Months back, former Jacksonville Mayor Alvin Brown launched a Democratic primary challenge to U.S. Rep. Al Lawson.
The idea was to take back a “Jacksonville seat” from the Tallahassee Democrat — U.S. Rep. Corrine Brown lost to Lawson, months before an even more catastrophic loss (numerous guilty verdicts in a federal fraud trial).
The laconic Lawson was blunt about his challenger, saying Alvin Brown was “a failed mayor … just looking for a job,” and that Lawson would “retire” him from politics.
The latest polls suggest that Brown couldn’t make the sale. Surveys from University of North Florida and St. Pete Polls suggest this is a 20 point race, with Lawson having all the momentum west of 295, and with Brown unable to consolidate his Jacksonville base.
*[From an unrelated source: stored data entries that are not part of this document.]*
Ltac run :=
  unfold generate_nonce, _get, _post, _private_request, submit, bind,
    get_self, emit, lift, call, ret, raise, update, trace, final, returned;
  step.

(** X1. The signed message does not delimit its fields.  Two parameters
    [k=v] and [k'=v'] sign exactly like the single parameter [k] whose
    value is [v&k'=v']; and characters moved from the end of the method to
    the start of the path leave the signature unchanged. *)
Theorem sign_does_not_delimit_fields
  (self : HttpPrivate) (request_path method iso_timestamp : string)
  (k k' v v' x : string) :
  (k <? k')%string = true ->
  dataString [(k, Str v); (k', Str v')] =
    dataString [(k, Str (v ++ "&" ++ k' ++ "=" ++ v'))] /\
  sign self request_path method iso_timestamp [(k, Str v); (k', Str v')] =
    sign self request_path method iso_timestamp
      [(k, Str (v ++ "&" ++ k' ++ "=" ++ v'))] /\
  sign self (x ++ request_path) method iso_timestamp [] =
    sign self request_path (method ++ x) iso_timestamp [].
Proof.
  intro Hlt.
  assert (Hge : (k' <? k)%string = false).
  { unfold String.ltb in *. rewrite String.compare_antisym.
    destruct (k ?= k')%string; simpl; try reflexivity; discriminate. }
  assert (Hd : dataString [(k, Str v); (k', Str v')] =
               dataString [(k, Str (v ++ "&" ++ k' ++ "=" ++ v'))]).
  { unfold dataString. cbn -[String.append String.ltb].
    rewrite Hge. cbn -[String.append].
    unfold format_item. cbn -[String.append].
    now rewrite !append_assoc. }
  split; [exact Hd|]. split.
  - unfold sign, message_string. now rewrite Hd.
  - unfold sign, message_string. now rewrite !append_assoc.
Qed.

Lemma private_request_outcome
  (self : HttpPrivate) (method path : string) (data : dict)
  (headers : option dict) (now_iso : value) :
  _private_request method path data headers now_iso self =
  ([Submit (built_request self method path data headers now_iso)], self,
   match _submit_request
           (built_request self method path data headers now_iso) with
   | Returns response => Ok response
   | Fails message => Raise (TransportError message)
   end).
Proof.
  unfold built_request.
  destruct (api_key_credentials self) as [c|] eqn:Hc.
  - assert (Hs : sign self path (upper method) (str now_iso) data =
                 Ok (hmac_signature (secret c)
                       (message_string (str now_iso) (upper method) path
                          data))).
    { unfold sign. now rewrite Hc. }
    run. rewrite Hc, Hs. step.
    destruct (_submit_request _); reflexivity.
  - run. rewrite Hc. step.
    destruct (_submit_request _); reflexivity.
Qed.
Indeed, Lawson enjoyed a number of important Jacksonville endorsements, critical to his race against former Mayor Alvin Brown. The local Fraternal Order of Police and Jacksonville Association of Fire Fighters endorsed him, as did state Rep. Tracie Davis and the Florida Times-Union.
By every indication, the Brown campaign is in its last few days. However, a Thursday night rally of about 50 enthusiastic “true believers” suggested that they see a path forward.
The former Mayor came out to “Ain’t No Stoppin’ Us Now,” the 70s Philly Soul classic that is a universal anthem of affirmation and spoke characteristically, describing the campaign’s “phenomenal opportunity to improve quality of life in the 5th Congressional District.”
Brown worked the crowd with call and response, the cadences of the church. Likewise familiar was at least one policy position — advocacy for a VA hospital in Jacksonville, a position Lawson took with legislation.
Brown, the first black Mayor of Jacksonville, was emphatic: “We will make history one more time.”
We asked Brown about the polls and the homestretch of the campaign, and he was enthusiastic, noting the campaign has knocked 15,000 doors in the last seven days.
“The bottom line is turnout. We have to get turnout up in Duval County,” Brown said.
One pollster, Michael Binder of University of North Florida, saw it differently: ““Roughly half of Congressional District 5 voters are in Duval County, and even though Brown is ahead by 18 percentage points in Duval, that isn’t nearly enough. Lawson is ahead by nearly 60 percentage points in the counties west of Duval.”
“We have a great opportunity,” Brown said. “I’m going every day. It’s all about the turnout. That’s the bottom line.”
Brown touted support from faith leaders last week; in recent days, three of them walked back their endorsements.
Brown, when asked, did not address that.
“I’m very proud and excited about the support I have from faith leaders,” Brown said.
Digital, radio, direct mail, knocking on doors and waving signs, said Brown, are the ways his campaign will engage voters.
There won’t be any TV spots.
Can ground game reverse trends that seem deeply seated in polling?
Time, as ever, will tell.
Brown and Lawson continued to raise money up until the end. Lawson brought in $15,400; Brown actually brought in almost $25,000.
While that helped to make up a deficit Brown faced in cash on hand as of the final pre-primary report Aug. 8 ($131,000 to $84,000), it’s clear the cavalry didn’t come on time — or with enough ammo to capsize an incumbent that the Congressional Democratic establishment (everyone from Nancy Pelosi and Steny Hoyer to the Congressional Black Caucus) rallied behind.